Write out exactly the lines below that run from the one containing "(log_load kind path w)) as [[splits|e]" through the one containing "update_conversation_history E session_id", both included, with no other lines.

TASK INPUTS START

(** *** The page's view *)

(** Two states of the page that agree on [App]'s state, the window and the
    host's tables; they may differ in the clock and the id counter, which
    the page never reads. *)
Definition page_equiv (p q : Nav.page) : Prop :=
  Nav.p_app p = Nav.p_app q /\ Nav.p_win p = Nav.p_win q /\
  h_timers (Nav.p_host p) = h_timers (Nav.p_host q) /\ h_listeners (Nav.p_host p) = h_listeners (Nav.p_host q).

Infix "≈ₚ" := page_equiv (at level 70).

#[export] Instance page_equiv_equiv : Equivalence page_equiv.
Proof.
  split; [intros p; repeat split | intros p q (?&?&?&?); repeat split; congruence |].
  intros p q r (?&?&?&?) (?&?&?&?). repeat split; congruence.
Qed.

#[export] Instance page_inv_proper : Proper (page_equiv ==> iff) Nav.page_inv.
Proof. intros p q (Ha & _ & _ & Hl). unfold Nav.page_inv. by rewrite Ha, Hl. Qed.

Lemma on_app_equiv f p q : p ≈ₚ q -> Nav.on_app f p ≈ₚ Nav.on_app f q.
Proof.
  intros (Ha & Hw & Ht & Hl). unfold Nav.on_app. rewrite Ha, Hw.
  destruct (Nav.p_app q) as [a|] eqn:Eq; [|repeat split; congruence].
  destruct (f a (Nav.p_win q)). repeat split; cbn; congruence.
Qed.

Lemma scroll_event_equiv y p q : p ≈ₚ q -> Nav.scroll_event y p ≈ₚ Nav.scroll_event y q.
Proof.
  intros (Ha & Hw & Ht & Hl). unfold page_equiv, Nav.scroll_event, listeners_for. cbn.
  rewrite Ha, Hw, Hl. done.
Qed.

(** [Nav.page_step] does not see the clock and the id counter. *)
Lemma page_step_equiv p q p' :
  p ≈ₚ q -> Nav.page_step p p' -> exists q', Nav.page_step q q' /\ p' ≈ₚ q'.
Proof.
  intros He Hs. pose proof He as (Ha & Hw & Ht & Hl).
  destruct Hs as [p Hp|p Hp|p y|p|p id|p|p p' Hp].
  - exists (Nav.mount q). split; [constructor; congruence|]. unfold page_equiv, addEventListener. cbn.
    by rewrite Hw, Ht, Hl.
  - exists (Nav.unmount q). split; [constructor; by rewrite <- Ha|]. unfold page_equiv. cbn. by rewrite Hw, Ht, Hl.
  - exists (Nav.scroll_event y q). split; [constructor|]. by apply scroll_event_equiv.
  - eexists. split; [apply Nav.pg_menu|]. by apply on_app_equiv.
  - eexists. split; [apply Nav.pg_nav|]. by apply on_app_equiv.
  - eexists. split; [apply Nav.pg_logo|]. by apply on_app_equiv.
  - unfold Nav.settle in Hp. rewrite Hw in Hp. destruct (Nav.scroll_request (Nav.p_win q)) as [y|] eqn:E; [|done].
    injection Hp as <-. eexists. split; [apply Nav.pg_settle; unfold Nav.settle; rewrite E; reflexivity|].
    cbv zeta. destruct (_ =? _); [repeat split; cbn; congruence|].
    apply scroll_event_equiv. repeat split; cbn; congruence.
Qed.

Lemma timers_page_empty h : timers_stage_only h -> h_timers (host_map to_page h) = ∅.
Proof.
  intros Hs. apply map_eq. intros i. cbn [host_map h_timers]. rewrite lookup_omap, lookup_empty.
  destruct (h_timers h !! i) as [t|] eqn:E; [|done]. cbn. destruct (Hs i t E) as [c Hc].
  unfold retag_timer. destruct (t_cb t); [done|discriminate].
Qed.

(** The scroll listeners of the shared host, run on [App]'s state, are the
    page's. *)
Lemma fold_listeners_page win ty h a :
  fold_right (run_app_cb win) a (listeners_for ty h) =
  fold_right (Nav.run_listener win) a (listeners_for ty (host_map to_page h)).
Proof.
  unfold listeners_for. cbn [host_map h_listeners]. induction (h_listeners h) as [|[t c] l IH]; [done|].
  rewrite omap_retag_listener_cons. unfold retag_listener at 1. cbn [fst snd].
  destruct c as [c|c]; cbn [to_page fmap option_fmap option_map]; cbn [List.filter];
    destruct (bool_decide (t = ty)); cbn [map fold_right run_app_cb]; by rewrite IH.
Qed.
(** [getTargetUrl] returns the scheme-prefixed value of a non-empty
    [targetUrl] parameter; every failure, the missing parameter included,
    leaves the function as the same error, "Invalid target URL" with status
    400: the [catch] replaces the "No target URL provided" error thrown
    inside the [try]. *)
Theorem getTargetUrl_outcomes (reqUrl : string) :
  match getTargetUrl parseQuery reqUrl with
  | Returned s =>
      ∃ t, parseQuery reqUrl = Some (Some t) ∧ t ≠ String.EmptyString ∧
           s = formatUrl t ∧ hasScheme s = true
  | Threw e =>
      e = ProxyErrorExn "Invalid target URL" 400 ∧
      (parseQuery reqUrl = None ∨ parseQuery reqUrl = Some None ∨
       parseQuery reqUrl = Some (Some String.EmptyString))
  end.
Proof.
  unfold getTargetUrl, getTargetUrl_try.
  destruct (parseQuery reqUrl) as [[[|a t]|]|]; simpl; try by eauto.
  assert (formatUrl (String a t)
          = if negb (hasScheme (String a t))
            then String.append "http://" (String a t) else String a t) as Hf
    by (unfold formatUrl; by destruct (hasScheme (String a t))).
  pose proof (hasScheme_formatUrl (String a t)) as Hs. rewrite Hf in Hs.
  destruct (negb (hasScheme (String a t)));
    exists (String a t); by rewrite Hf.
Qed.

(** Only the /proxy route with a target URL reaches the cache: a request
    after which the cache differs is not a preflight, has a URL that parses
    to the path [/proxy] with a non-empty [targetUrl], and is answered by
    the pipeline.  The method is not looked at beyond [OPTIONS]. *)
Theorem only_proxy_route_reaches_the_cache (fuel : nat) (now now' : Z)
    (iso iso' : string) (isRunning : bool) (port : Z) (method : string)
    (url : option string) c (reply : Reply) c' :
  handleRequest parseRequestUrl parseHref origin fuel now now' iso iso'
    isRunning port method url c = Some (reply, c') →
  c' ≠ c →
  method ≠ "OPTIONS" ∧
  ∃ u t res, url = Some u ∧ parseRequestUrl u = Some ("/proxy", Some t) ∧
    t ≠ String.EmptyString ∧ reply = Proxied res ∧
    handleProxy parseHref origin fuel now now' iso (Some t) c = Some (res, c').
Proof.
  unfold handleRequest. intros H Hne.
  destruct (String.eqb method "OPTIONS") eqn:Hm; [by injection H as _ <-|].
  apply String.eqb_neq in Hm. split; [done|].
  destruct url as [[|a u]|]; try by injection H as _ <-.
  destruct (parseRequestUrl (String a u)) as [[pathname targetUrl]|] eqn:Hp;
    [|by injection H as _ <-].
  destruct (String.eqb pathname "/"); [by injection H as _ <-|].
  destruct (String.eqb pathname "/status"); [by injection H as _ <-|].
  destruct (String.eqb pathname "/favicon.ico"); [by injection H as _ <-|].
  destruct (String.eqb pathname "/proxy") eqn:Hpath;
    [|by injection H as _ <-].
  apply String.eqb_eq in Hpath as ->.
  destruct (handleProxy _ _ _ _ _ _ targetUrl c) as [[res c1]|] eqn:Hproxy;
    [|done].
  injection H as <- <-.
  destruct targetUrl as [[|b t]|];
    try (unfold handleProxy in Hproxy; by injection Hproxy as _ <-).
  exists (String a u), (String b t), res. done.
Qed.
End server_facts.
(** [sections.slice(0, state.sectionIndex).reduce(...) + state.exerciseIndex] *)
Definition completedExercises (state : WorkoutState) : nat :=
  (count_exercises (take (sectionIndex state) (sections workout))
   + exerciseIndex state)%nat.

(** [setState(prev => ({ ...prev, phase: EXERCISING }))] *)
Definition startWorkout (prev : WorkoutState) : WorkoutState :=
  {| phase := EXERCISING;
     sectionIndex := sectionIndex prev;
     exerciseIndex := exerciseIndex prev;
     currentSet := currentSet prev;
     restDuration := restDuration prev |}.

Definition completeSet (prev : WorkoutState) : WorkoutState :=
  match sections workout !! sectionIndex prev with
  | None => prev
  | Some section =>
    match (exercises section !! exerciseIndex prev : option Exercise) with
    | None => prev
    | Some exercise =>
      let restDuration' := restAfterSet exercise in
      if currentSet prev <? sets exercise then
        {| phase := RESTING;
           sectionIndex := sectionIndex prev;
           exerciseIndex := exerciseIndex prev;
           currentSet := currentSet prev + 1;
           restDuration := restDuration' |}
      else if Z.of_nat (exerciseIndex prev)
                <? Z.of_nat (length (exercises section)) - 1 then
        {| phase := RESTING;
           sectionIndex := sectionIndex prev;
           exerciseIndex := (exerciseIndex prev + 1)%nat;
           currentSet := 1;
           restDuration := restDuration' |}
      else if Z.of_nat (sectionIndex prev)
                <? Z.of_nat (length (sections workout)) - 1 then
        {| phase := RESTING;
           sectionIndex := (sectionIndex prev + 1)%nat;
           exerciseIndex := 0%nat;
           currentSet := 1;
           restDuration := restDuration' |}
      else
        {| phase := COMPLETED;
           sectionIndex := sectionIndex prev;
           exerciseIndex := exerciseIndex prev;
           currentSet := currentSet prev;
           restDuration := restDuration prev |}
    end
  end.
(** C6, amended: an exception of the retrieval step never leaves
    [get_context_documents], which then returns empty context and empty
    sources; the stream is decided by the model call alone.  If that call
    raises, the stream carries exactly one event, the error event with the
    fixed message and no sources, and ends.  If it answers, the stream
    carries the partial events and the complete event, no error event, and
    ends. *)
Theorem stream_error_event_policy E w query sid k :
  let prompt := stream_prompt (history_of w sid) (fst (retrieved E query)) query in
  let words :=
    match llm_ainvoke E prompt with Ok full => Py.split full | Raise _ => [] end in
  let run := async_for E (length words + 2 + k) (stream_response query sid) w in
  get_context_documents E query w
  = (Ok match retriever E with
        | None => ([], [])
        | Some get_relevant_documents =>
            match get_relevant_documents query with
            | Ok docs => (map page_content docs, map source_info docs)
            | Raise _ => ([], [])
            end
        end, w)
  /\ ending_of run = Exhausted
  /\ events_of run
     = match llm_ainvoke E prompt with
       | Raise _ =>
           [EvError "I apologize, but I'm experiencing technical difficulties. Please try again in a moment."
              [] sid (now_isoformat E (S (ticks w)))]
       | Ok full =>
           partial_events (snd (retrieved E query)) sid (Py.split full) EmptyString
           ++ [EvComplete full (snd (retrieved E query)) sid
                 (time_time E (ticks w + 2) - time_time E (ticks w))
                 (now_isoformat E (ticks w + 3))]
       end
  /\ error_count (events_of run)
     = match llm_ainvoke E prompt with Raise _ => 1 | Ok _ => 0 end.
Proof.
  intros prompt words run.
  split; [apply get_context_documents_spec|].
  subst run words. destruct (llm_ainvoke E prompt) as [full|e] eqn:Hllm.
  - destruct (stream_succeeds E query sid w full Hllm
                (length (Py.split full) + 2 + k) ltac:(lia))
      as (w1 & w2 & -> & _).
    unfold events_of, ending_of. cbn [fst snd].
    rewrite map_app, map_map. cbn [map fst]. rewrite map_id.
    split; [done|]. split; [done|].
    by rewrite error_count_partial_events.
  - destruct (stream_fails E query sid w e Hllm) as (w1 & Hrun & _).
    rewrite (Hrun (length (@nil string) + 2 + k)) by (simpl; lia).
    split; [done|]. split; reflexivity.
Qed.

(** ** Ingestion *)

Lemma tag_splits_paths E collection splits :
  forall w, paths_loaded (snd (tag_splits E collection splits w)) = paths_loaded w.
Proof.
  induction splits as [|split rest IH]; intros w; [done|].
  cbn [tag_splits]. unfold bind at 1. unfold read_now at 1.
  unfold bind at 1. specialize (IH (tick w)).
  destruct (tag_splits E collection rest (tick w)) as [[tagged|e] w']; apply IH.
Qed.

Lemma add_batches_paths E bs :
  forall w, paths_loaded (snd (add_batches E bs w)) = paths_loaded w.
Proof.
  induction bs as [|batch rest IH]; intros w; [done|].
  cbn [add_batches]. unfold bind, add_documents.
  destruct (vectorstore_add_documents E batch); [|done].
  by rewrite IH.
Qed.

(** [add_documents_async] asks the loader for the path it is given, once,
    whatever happens afterwards. *)
Lemma add_documents_async_loads_given_path E path collection w :
  paths_loaded (snd (add_documents_async E path collection w))
  = paths_loaded w
    ++ [(if Py.endswith path ".pdf" then PyPDFLoader else DirectoryLoader, path)].
Proof.
  unfold add_documents_async, try_except.
  set (kind := if Py.endswith path ".pdf" then PyPDFLoader else DirectoryLoader).
  unfold bind at 1. unfold load at 1.
  destruct (loader_load E kind path) as [documents|e]; [|done].
  unfold bind at 1.
  pose proof (tag_splits_paths E collection (split_documents E documents)
                (log_load kind path w)) as Htag.
  destruct (tag_splits E collection (split_documents E documents)
              (log_load kind path w)) as [[splits|e] w1]; [|apply Htag].
  unfold bind at 1.
  pose proof (add_batches_paths E (Py.batches 50 splits) w1) as Hadd.
  destruct (add_batches E (Py.batches 50 splits) w1) as [[[]|e] w2];
    [|simpl in *; by rewrite Hadd, Htag].
  unfold bind, persist_if_supported, ret.
  destruct (vectorstore_persist E) as [[]|[msg|key|msg]];
    simpl in *; by rewrite Hadd, Htag.
Qed.

(** C9 at a concrete request: the route loads the path written in the
    code, not the one the request carries, and its result does not depend on
    the request's path. *)
Theorem upload_document_ignores_file_path :
  let request := mkDocumentUploadRequest "docs/handbook.pdf" "hr" in
  paths_loaded (snd (upload_document env_ok request empty_world))
  = [(PyPDFLoader,
      "C:/Users/Asus/OneDrive/Desktop/TMU-interns-ai-voice-agent-gpt3.5-version/data/sales_ai_knowledgebase.pdf")]
  /\ file_path request
     <> "C:/Users/Asus/OneDrive/Desktop/TMU-interns-ai-voice-agent-gpt3.5-version/data/sales_ai_knowledgebase.pdf"
  /\ (forall E w path path' collection,
        upload_document E (mkDocumentUploadRequest path collection) w
        = upload_document E (mkDocumentUploadRequest path' collection) w)
  /\ (forall E w r,
        paths_loaded (snd (upload_document E r w))
        = paths_loaded w ++ [(PyPDFLoader, upload_path)]).
Proof.
  split; [reflexivity|]. split; [discriminate|]. split; [reflexivity|].
  intros E w r. unfold upload_document.
  pose proof (add_documents_async_loads_given_path E upload_path
                (collection_name r) w) as Hload.
  unfold bind.
  destruct (add_documents_async E upload_path (collection_name r) w)
    as [[[]|e] w1]; exact Hload.
Qed.

(** * Further properties *)

(** ** The store of histories *)

Lemma update_conversation_history_shape E session_id q a w :
  exists l w1,
    get_conversation_history session_id w = (Ok l, w1)
    /\ let items := deref w1 l ++ [mkExchange q a (now_isoformat E (ticks w1))] in
       let w2 := set_lists (<[l := items]> (lists w1)) (tick w1) in
       update_conversation_history E session_id q a w
       = (Ok tt,
          if (10 <? length items)%nat then
            set_histories
              (<[session_id := fresh (dom (lists w2))]> (conversation_histories w2))
              (set_lists (<[fresh (dom (lists w2)) := Py.last_n 10 items]> (lists w2)) w2)
          else w2).
Proof.
  destruct (get_conversation_history_spec session_id w) as (l & w1 & Hget & _).
  exists l, w1. split; [done|]. intros items w2.
  unfold update_conversation_history.
  erewrite bind_ok by apply Hget.
  unfold bind, read_now, list_append, list_items.
  change (deref (set_lists
                   (<[l:=deref (tick w1) l
                          ++ [mkExchange q a (now_isoformat E (ticks w1))]]>
                      (lists (tick w1))) (tick w1)) l)
    with (default [] (<[l:=items]> (lists w1) !! l)).
  rewrite lookup_insert_eq.
  change (default [] (Some items)) with items.
  destruct (10 <? length items)%nat; reflexivity.
Qed.

Lemma fresh_not_allocated (h : gmap loc (list Exchange)) l :
  is_Some (h !! l) -> l <> fresh (dom h).
Proof.
  intros Hl ->. apply (is_fresh (dom h)). by apply elem_of_dom.
Qed.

TASK INPUTS END

### SOLVED PROBLEM:
              (log_load kind path w)) as [[splits|e] w1]; [|apply Htag].
  unfold bind at 1.
  pose proof (add_batches_paths E (Py.batches 50 splits) w1) as Hadd.
  destruct (add_batches E (Py.batches 50 splits) w1) as [[[]|e] w2];
    [|simpl in *; by rewrite Hadd, Htag].
  unfold bind, persist_if_supported, ret.
  destruct (vectorstore_persist E) as [[]|[msg|key|msg]];
    simpl in *; by rewrite Hadd, Htag.
Qed.

(** C9 at a concrete request: the route loads the path written in the
    code, not the one the request carries, and its result does not depend on
    the request's path. *)
Theorem upload_document_ignores_file_path :
  let request := mkDocumentUploadRequest "docs/handbook.pdf" "hr" in
  paths_loaded (snd (upload_document env_ok request empty_world))
  = [(PyPDFLoader,
      "C:/Users/Asus/OneDrive/Desktop/TMU-interns-ai-voice-agent-gpt3.5-version/data/sales_ai_knowledgebase.pdf")]
  /\ file_path request
     <> "C:/Users/Asus/OneDrive/Desktop/TMU-interns-ai-voice-agent-gpt3.5-version/data/sales_ai_knowledgebase.pdf"
  /\ (forall E w path path' collection,
        upload_document E (mkDocumentUploadRequest path collection) w
        = upload_document E (mkDocumentUploadRequest path' collection) w)
  /\ (forall E w r,
        paths_loaded (snd (upload_document E r w))
        = paths_loaded w ++ [(PyPDFLoader, upload_path)]).
Proof.
  split; [reflexivity|]. split; [discriminate|]. split; [reflexivity|].
  intros E w r. unfold upload_document.
  pose proof (add_documents_async_loads_given_path E upload_path
                (collection_name r) w) as Hload.
  unfold bind.
  destruct (add_documents_async E upload_path (collection_name r) w)
    as [[[]|e] w1]; exact Hload.
Qed.

(** * Further properties *)

(** ** The store of histories *)

Lemma update_conversation_history_shape E session_id q a w :
  exists l w1,
    get_conversation_history session_id w = (Ok l, w1)
    /\ let items := deref w1 l ++ [mkExchange q a (now_isoformat E (ticks w1))] in
       let w2 := set_lists (<[l := items]> (lists w1)) (tick w1) in
       update_conversation_history E session_id q a w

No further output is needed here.